The breakthrough designation is a recognition of RENOVITE® BMP-2's potential to provide more effective diagnosis and treatment for conditions related to bone regeneration.

RENOVITE® BMP-2, built on a proprietary synthetic nanoclay gel, is positioned as a safer and more efficient alternative to existing bone graft materials. This injectable gel, containing BMP-2 growth factor, enables precise and localized bone formation at the targeted site. The nanoclay gel ensures safe and highly targeted bone fusion without leaching BMP-2, with the gel biodegrading as new bone forms.

Dr. Agnieszka Janeczek, CEO of Renovos Biologics, emphasized, "We are very pleased with the Breakthrough Device Designation from the FDA, being among just one hundred or so companies granted this designation in orthopaedics since the programme's launch in 2015. This designation is a major milestone in our development journey. The accelerated regulatory feedback and prioritised review will shorten the time to market and allow faster access to expanded treatment options for patients suffering from degenerative disc disease."
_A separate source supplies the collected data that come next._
Lemma votes_bounds votes lo hi :
  (forall v, v ∈ votes -> lo <= v.1 <= hi /\ 0 < v.2)%Z ->
  (0 <= weights votes)%Z /\ (votes <> [] -> 0 < weights votes)%Z /\
  (lo * weights votes <= weighted votes <= hi * weights votes)%Z.
Proof.
  intros Hv. induction votes as [|v votes IH]; [cbn; split_and!; [lia|done|lia|lia]|].
  destruct IH as (I1 & _ & I2); [intros w Hw; apply Hv; by constructor|].
  destruct (Hv v ltac:(constructor)) as [Hb Hw].
  change (weights (v :: votes)) with (v.2 + weights votes)%Z.
  change (weighted (v :: votes)) with (v.1 * v.2 + weighted votes)%Z.
  split; [lia|]. split; [lia|]. nia.
Qed.

(** The votes of a call are tiers with positive weights. *)
Lemma collect_votes_tiers combined description labels file_count v :
  v ∈ collect_votes combined description labels file_count ->
  (0 <= v.1 <= 4 /\ 0 < v.2)%Z.
Proof.
  unfold collect_votes. rewrite !elem_of_app. intros Hv.
  destruct Hv as [Hv|[Hv|[Hv|Hv]]]; repeat case_match; try (by inversion Hv);
    apply list_elem_of_singleton in Hv as ->; cbn; (split; [apply tier_index_bounds|lia]).
Qed.

(** ** Properties *)

(** [assess_complexity] is a bounded vote with a floor. When any signal
    votes, the tier of the vote lies between the least and the greatest vote and
    is the nearest one to their weighted mean, half to even; the result is the
    higher of it and an explicit [**Complexity**:] line, which can therefore
    raise a tier and never lower it; without votes the explicit line decides,
    and MODERATE when there is none. *)
Theorem assess_complexity_correct (title description : string) (labels : list string)
    (file_count : option Z) :
  let combined := PyStr.strip (title ++ PyStr.of_list [Markdown.nl] ++ description)%string in
  let votes := collect_votes combined description labels file_count in
  let explicit := extract_explicit_complexity combined in
  let tier := assess_complexity title description labels file_count in
  combined <> ""%string ->
  (votes = [] -> tier = default MODERATE explicit) /\
  (votes <> [] -> exists vote,
     tier_index tier = Z.max (tier_index vote) (default 0%Z (tier_index <$> explicit)) /\
     (2 * Z.abs (weighted votes - tier_index vote * weights votes) <= weights votes)%Z /\
     (forall lo hi, (forall v, v ∈ votes -> lo <= v.1 <= hi)%Z -> (lo <= tier_index vote <= hi)%Z)).
Proof.
  intros combined votes explicit tier Hne. unfold tier, assess_complexity.
  fold combined. rewrite decide_False by done. fold votes explicit.
  assert (forall v, v ∈ votes -> 0 <= v.1 <= 4 /\ 0 < v.2)%Z as Hv by apply collect_votes_tiers.
  split; [by intros ->|]. intros Hvotes.
  destruct (votes_bounds votes 0 4 Hv) as (_ & Hpos & Hb). specialize (Hpos Hvotes).
  pose proof (round_div_bounds _ _ _ _ Hpos Hb) as Hr.
  assert (rounded_index votes = round_div (weighted votes) (weights votes)) as Ei
    by (unfold rounded_index; lia).
  assert (tier_index (tier_at (rounded_index votes)) = round_div (weighted votes) (weights votes)) as Et.
  { rewrite index_tier_at; [done|lia]. }
  exists (tier_at (rounded_index votes)). split; [|split].
  - destruct votes as [|v0 vs] eqn:E; [done|]. rewrite <- E in *.
    destruct explicit as [e|].
    + change (default 0%Z (tier_index <$> Some e)) with (tier_index e). pose proof (tier_index_bounds e).
      destruct (Z.ltb_spec (rounded_index votes) (tier_index e)); rewrite ?Et; lia.
    + change (default 0%Z (tier_index <$> None)) with 0%Z. rewrite Et. lia.
  - rewrite Et. by apply round_div_nearest.
  - intros lo hi Hlh. rewrite Et.
    destruct (votes_bounds votes lo hi) as (_ & _ & Hb'); [|by eapply round_div_bounds].
    intros v Hin. split; [by apply Hlh|by apply Hv].
Qed.

Lemma assess_complexity_correct_witness :
  assess_complexity "Fix a typo" "**Complexity**: complex " ["size: simple"%string] (Some 9%Z) = COMPLEX /\
  exists vote, (tier_index vote <= 3)%Z.
Proof.
  split; [vm_compute; reflexivity|].
  destruct (assess_complexity_correct "Fix a typo" "**Complexity**: complex " ["size: simple"%string] (Some 9%Z))
    as [_ H]; [by vm_compute|].
  destruct H as (vote & _ & _ & Hb); [by vm_compute|]. exists vote.
  apply (Hb 0 3)%Z. intros v Hv. vm_compute in Hv.
  apply elem_of_cons in Hv as [->|Hv]; [cbn; lia|].
  repeat (apply elem_of_cons in Hv as [->|Hv]; [cbn; lia|]). by inversion Hv.
Defined.

End Complexity.
Lemma split_inv_all c rs deadline is_runaway now :
  split_inv c rs (add_all rs (with_scope (fresh_scope deadline is_runaway now) c)).
Proof.
  induction rs as [|[r reason] rs IH] using rev_ind.
  - split; cbn [add_all foldl with_scope fresh_scope cx_usage cx_cost_usd cx_step sc_runtime_usage
      sc_runtime_cost_usd sc_routed_spend existsb].
    + change (usage_of (fun _ => true) []) with no_usage. by rewrite usage_add_no_usage_r.
    + change (cost_of (fun _ => true) []) with 0%Z. by rewrite Z.add_0_r.
    + done.
    + done.
    + done.
    + done.
    + apply NoDup_nil_2.
    + done.
    + intros k _ r Hr. by inversion Hr.
  - unfold add_all. rewrite foldl_app. cbn. by apply split_inv_step.
Qed.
Michael Harris, Chief Executive Officer of Biocomposites, said, "The granting of FDA Breakthrough Device Designation is a transformational step for Renovos, supporting its goal to rapidly develop and bring to market RENOVITE® - a next-generation drug carrier. At Biocomposites, our expertise in this field ideally positions us to support and enhance RENOVITE®'s progress towards pre-market approval."

The FDA's Breakthrough Device Designation program aims to expedite the development and review process for medical devices offering more effective diagnosis or treatment for life-threatening or debilitating conditions. 

Renovos, having met the criteria demonstrating significant advantages over standard care, will now benefit from more frequent interactions with FDA regulatory experts during submissions, followed by prioritized reviews.